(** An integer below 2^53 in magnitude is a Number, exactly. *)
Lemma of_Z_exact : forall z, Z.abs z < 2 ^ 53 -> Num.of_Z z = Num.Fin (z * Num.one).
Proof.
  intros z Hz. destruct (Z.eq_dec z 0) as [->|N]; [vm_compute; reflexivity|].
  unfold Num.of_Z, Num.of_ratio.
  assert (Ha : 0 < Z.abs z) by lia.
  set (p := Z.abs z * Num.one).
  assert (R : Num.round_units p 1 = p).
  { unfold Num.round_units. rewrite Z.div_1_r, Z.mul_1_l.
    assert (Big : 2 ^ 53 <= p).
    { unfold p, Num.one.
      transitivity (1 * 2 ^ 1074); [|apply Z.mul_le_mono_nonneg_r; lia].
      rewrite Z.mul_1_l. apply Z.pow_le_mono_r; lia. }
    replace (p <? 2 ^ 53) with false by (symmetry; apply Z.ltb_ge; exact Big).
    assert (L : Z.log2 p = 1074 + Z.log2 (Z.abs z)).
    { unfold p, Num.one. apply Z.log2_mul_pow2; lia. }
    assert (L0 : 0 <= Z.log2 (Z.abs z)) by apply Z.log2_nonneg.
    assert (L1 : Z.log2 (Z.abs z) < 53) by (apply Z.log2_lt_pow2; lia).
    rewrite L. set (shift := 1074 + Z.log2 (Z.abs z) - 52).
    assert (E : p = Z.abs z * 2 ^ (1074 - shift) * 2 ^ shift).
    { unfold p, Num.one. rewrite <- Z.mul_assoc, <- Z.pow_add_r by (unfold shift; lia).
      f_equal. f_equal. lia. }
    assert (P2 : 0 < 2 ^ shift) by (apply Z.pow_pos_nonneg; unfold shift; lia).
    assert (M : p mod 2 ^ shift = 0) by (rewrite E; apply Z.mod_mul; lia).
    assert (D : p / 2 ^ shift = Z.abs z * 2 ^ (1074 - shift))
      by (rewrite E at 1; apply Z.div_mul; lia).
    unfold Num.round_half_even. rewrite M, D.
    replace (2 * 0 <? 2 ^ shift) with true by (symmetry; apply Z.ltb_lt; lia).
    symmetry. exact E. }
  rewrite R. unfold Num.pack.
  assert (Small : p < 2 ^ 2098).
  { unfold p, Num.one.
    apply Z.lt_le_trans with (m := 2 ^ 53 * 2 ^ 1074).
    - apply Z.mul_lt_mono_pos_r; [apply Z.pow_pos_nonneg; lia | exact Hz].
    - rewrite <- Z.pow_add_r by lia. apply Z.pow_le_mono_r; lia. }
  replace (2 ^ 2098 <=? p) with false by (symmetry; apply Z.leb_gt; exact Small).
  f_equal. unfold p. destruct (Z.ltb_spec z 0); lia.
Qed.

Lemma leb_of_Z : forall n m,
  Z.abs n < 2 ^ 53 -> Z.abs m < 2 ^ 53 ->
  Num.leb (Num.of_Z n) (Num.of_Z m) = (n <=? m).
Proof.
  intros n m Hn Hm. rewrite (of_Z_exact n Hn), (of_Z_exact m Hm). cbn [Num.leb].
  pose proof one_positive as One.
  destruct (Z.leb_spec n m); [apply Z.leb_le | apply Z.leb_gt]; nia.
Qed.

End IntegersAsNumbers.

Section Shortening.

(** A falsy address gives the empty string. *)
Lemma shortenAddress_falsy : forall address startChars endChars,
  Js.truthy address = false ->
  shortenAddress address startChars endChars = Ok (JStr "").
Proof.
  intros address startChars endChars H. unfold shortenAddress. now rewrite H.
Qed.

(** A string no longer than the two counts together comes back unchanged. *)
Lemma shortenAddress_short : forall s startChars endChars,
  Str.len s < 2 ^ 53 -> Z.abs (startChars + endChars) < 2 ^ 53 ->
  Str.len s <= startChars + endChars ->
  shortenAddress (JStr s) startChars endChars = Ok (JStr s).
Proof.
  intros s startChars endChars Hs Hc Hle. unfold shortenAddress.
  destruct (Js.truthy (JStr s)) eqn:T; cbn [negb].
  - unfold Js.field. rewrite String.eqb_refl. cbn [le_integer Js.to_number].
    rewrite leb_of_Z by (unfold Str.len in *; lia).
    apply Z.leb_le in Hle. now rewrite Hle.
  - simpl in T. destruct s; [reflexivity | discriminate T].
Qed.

§ **EXERCISE GOAL**: Write the records out in full, exactly as they read above.

§ **EXERCISE ANSWER**:
(** An integer below 2^53 in magnitude is a Number, exactly. *)
Lemma of_Z_exact : forall z, Z.abs z < 2 ^ 53 -> Num.of_Z z = Num.Fin (z * Num.one).
Proof.
  intros z Hz. destruct (Z.eq_dec z 0) as [->|N]; [vm_compute; reflexivity|].
  unfold Num.of_Z, Num.of_ratio.
  assert (Ha : 0 < Z.abs z) by lia.
  set (p := Z.abs z * Num.one).
  assert (R : Num.round_units p 1 = p).
  { unfold Num.round_units. rewrite Z.div_1_r, Z.mul_1_l.
    assert (Big : 2 ^ 53 <= p).
    { unfold p, Num.one.
      transitivity (1 * 2 ^ 1074); [|apply Z.mul_le_mono_nonneg_r; lia].
      rewrite Z.mul_1_l. apply Z.pow_le_mono_r; lia. }
    replace (p <? 2 ^ 53) with false by (symmetry; apply Z.ltb_ge; exact Big).
    assert (L : Z.log2 p = 1074 + Z.log2 (Z.abs z)).
    { unfold p, Num.one. apply Z.log2_mul_pow2; lia. }
    assert (L0 : 0 <= Z.log2 (Z.abs z)) by apply Z.log2_nonneg.
    assert (L1 : Z.log2 (Z.abs z) < 53) by (apply Z.log2_lt_pow2; lia).
    rewrite L. set (shift := 1074 + Z.log2 (Z.abs z) - 52).
    assert (E : p = Z.abs z * 2 ^ (1074 - shift) * 2 ^ shift).
    { unfold p, Num.one. rewrite <- Z.mul_assoc, <- Z.pow_add_r by (unfold shift; lia).
      f_equal. f_equal. lia. }
    assert (P2 : 0 < 2 ^ shift) by (apply Z.pow_pos_nonneg; unfold shift; lia).
    assert (M : p mod 2 ^ shift = 0) by (rewrite E; apply Z.mod_mul; lia).
    assert (D : p / 2 ^ shift = Z.abs z * 2 ^ (1074 - shift))
      by (rewrite E at 1; apply Z.div_mul; lia).
    unfold Num.round_half_even. rewrite M, D.
    replace (2 * 0 <? 2 ^ shift) with true by (symmetry; apply Z.ltb_lt; lia).
    symmetry. exact E. }
  rewrite R. unfold Num.pack.
  assert (Small : p < 2 ^ 2098).
  { unfold p, Num.one.
    apply Z.lt_le_trans with (m := 2 ^ 53 * 2 ^ 1074).
    - apply Z.mul_lt_mono_pos_r; [apply Z.pow_pos_nonneg; lia | exact Hz].
    - rewrite <- Z.pow_add_r by lia. apply Z.pow_le_mono_r; lia. }
  replace (2 ^ 2098 <=? p) with false by (symmetry; apply Z.leb_gt; exact Small).
  f_equal. unfold p. destruct (Z.ltb_spec z 0); lia.
Qed.

Lemma leb_of_Z : forall n m,
  Z.abs n < 2 ^ 53 -> Z.abs m < 2 ^ 53 ->
  Num.leb (Num.of_Z n) (Num.of_Z m) = (n <=? m).
Proof.
  intros n m Hn Hm. rewrite (of_Z_exact n Hn), (of_Z_exact m Hm). cbn [Num.leb].
  pose proof one_positive as One.
  destruct (Z.leb_spec n m); [apply Z.leb_le | apply Z.leb_gt]; nia.
Qed.

End IntegersAsNumbers.

Section Shortening.

(** A falsy address gives the empty string. *)
Lemma shortenAddress_falsy : forall address startChars endChars,
  Js.truthy address = false ->
  shortenAddress address startChars endChars = Ok (JStr "").
Proof.
  intros address startChars endChars H. unfold shortenAddress. now rewrite H.
Qed.

(** A string no longer than the two counts together comes back unchanged. *)
Lemma shortenAddress_short : forall s startChars endChars,
  Str.len s < 2 ^ 53 -> Z.abs (startChars + endChars) < 2 ^ 53 ->
  Str.len s <= startChars + endChars ->
  shortenAddress (JStr s) startChars endChars = Ok (JStr s).
Proof.
  intros s startChars endChars Hs Hc Hle. unfold shortenAddress.
  destruct (Js.truthy (JStr s)) eqn:T; cbn [negb].
  - unfold Js.field. rewrite String.eqb_refl. cbn [le_integer Js.to_number].
    rewrite leb_of_Z by (unfold Str.len in *; lia).
    apply Z.leb_le in Hle. now rewrite Hle.
  - simpl in T. destruct s; [reflexivity | discriminate T].
Qed.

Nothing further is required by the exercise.